• [Aim of the task]:
For each line of the material, write out an exact copy.

Working data section start

(* ===== verification/MRTheory.v ===== *)
(** * MRTheory: a sequential MapReduce job computes its specification

    Every map task puts each pair in the file of the reduce task of its key,
    every reduce task applies the reduce function once to each key with all its
    values in order, and [merge] writes one line per key in sorted order. *)

From S2P Require Import Prelude Utf8 MapReduce MRFacts.
From stdpp Require Import pretty sorting.
Local Open Scope Z_scope.

Lemma partition_kvs_spec n kvs tasks :
  0 < n -> len tasks = n ->
  exists tasks', partition_kvs n kvs tasks = Ret tasks' /\ len tasks' = n /\
    forall i t, tasks !! i = Some t -> tasks' !! i = Some (t ++ in_bin n (Z.of_nat i) kvs).
Proof.
  intros Hn. revert tasks. induction kvs as [|kv kvs IH]; intros tasks Hl.
  - exists tasks. split; [done|]. split; [done|]. intros i t ->. by rewrite app_nil_r.
  - cbn [partition_kvs]. rewrite go_rem_bin by done. cbn [mbind res_bind].
    pose proof (bin_range n (Key kv) Hn) as Hb.
    destruct (idx_in_range tasks (bin n (Key kv))) as [task Ht]; [lia|]. rewrite Ht. cbn [mbind res_bind].
    destruct (upd_in_range tasks (bin n (Key kv)) (task ++ [kv])) as [tasks1 Hu]; [lia|].
    rewrite Hu. cbn [mbind res_bind]. destruct (IH tasks1) as (tasks' & Hp & Hl' & Hall).
    { unfold len in *. by rewrite (upd_length _ _ _ _ Hu). }
    exists tasks'. split; [done|]. split; [done|]. intros i t Hi.
    unfold in_bin. rewrite filter_cons. fold (in_bin n (Z.of_nat i) kvs).
    apply idx_Ret in Ht as [_ Ht]. pose proof (upd_lookup _ _ _ _ i Hu) as Hl1.
    destruct (decide (bin n (Key kv) = Z.of_nat i)) as [E|E].
    + rewrite decide_True in Hl1 by lia. replace (Z.to_nat (bin n (Key kv))) with i in Ht by lia.
      rewrite Ht in Hi. injection Hi as ->. apply Hall in Hl1. by rewrite <- app_assoc in Hl1.
    + rewrite decide_False in Hl1 by lia. rewrite Hi in Hl1. by apply Hall.
Qed.

Section tasks.
Context `{!JsonCodec, !GoMapOrder} (can_create : string -> bool).

Lemma create_Ret name contents fs :
  can_create name = true -> create can_create name contents fs = Ret (<[name := contents]> fs).
Proof. unfold create. by intros ->. Qed.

Working data section end

• [Written solution]:
(* ===== verification/MRTheory.v ===== *)
(** * MRTheory: a sequential MapReduce job computes its specification

    Every map task puts each pair in the file of the reduce task of its key,
    every reduce task applies the reduce function once to each key with all its
    values in order, and [merge] writes one line per key in sorted order. *)

From S2P Require Import Prelude Utf8 MapReduce MRFacts.
From stdpp Require Import pretty sorting.
Local Open Scope Z_scope.

Lemma partition_kvs_spec n kvs tasks :
  0 < n -> len tasks = n ->
  exists tasks', partition_kvs n kvs tasks = Ret tasks' /\ len tasks' = n /\
    forall i t, tasks !! i = Some t -> tasks' !! i = Some (t ++ in_bin n (Z.of_nat i) kvs).
Proof.
  intros Hn. revert tasks. induction kvs as [|kv kvs IH]; intros tasks Hl.
  - exists tasks. split; [done|]. split; [done|]. intros i t ->. by rewrite app_nil_r.
  - cbn [partition_kvs]. rewrite go_rem_bin by done. cbn [mbind res_bind].
    pose proof (bin_range n (Key kv) Hn) as Hb.
    destruct (idx_in_range tasks (bin n (Key kv))) as [task Ht]; [lia|]. rewrite Ht. cbn [mbind res_bind].
    destruct (upd_in_range tasks (bin n (Key kv)) (task ++ [kv])) as [tasks1 Hu]; [lia|].
    rewrite Hu. cbn [mbind res_bind]. destruct (IH tasks1) as (tasks' & Hp & Hl' & Hall).
    { unfold len in *. by rewrite (upd_length _ _ _ _ Hu). }
    exists tasks'. split; [done|]. split; [done|]. intros i t Hi.
    unfold in_bin. rewrite filter_cons. fold (in_bin n (Z.of_nat i) kvs).
    apply idx_Ret in Ht as [_ Ht]. pose proof (upd_lookup _ _ _ _ i Hu) as Hl1.
    destruct (decide (bin n (Key kv) = Z.of_nat i)) as [E|E].
    + rewrite decide_True in Hl1 by lia. replace (Z.to_nat (bin n (Key kv))) with i in Ht by lia.
      rewrite Ht in Hi. injection Hi as ->. apply Hall in Hl1. by rewrite <- app_assoc in Hl1.
    + rewrite decide_False in Hl1 by lia. rewrite Hi in Hl1. by apply Hall.
Qed.

Section tasks.
Context `{!JsonCodec, !GoMapOrder} (can_create : string -> bool).

Lemma create_Ret name contents fs :
  can_create name = true -> create can_create name contents fs = Ret (<[name := contents]> fs).
Proof. unfold create. by intros ->. Qed.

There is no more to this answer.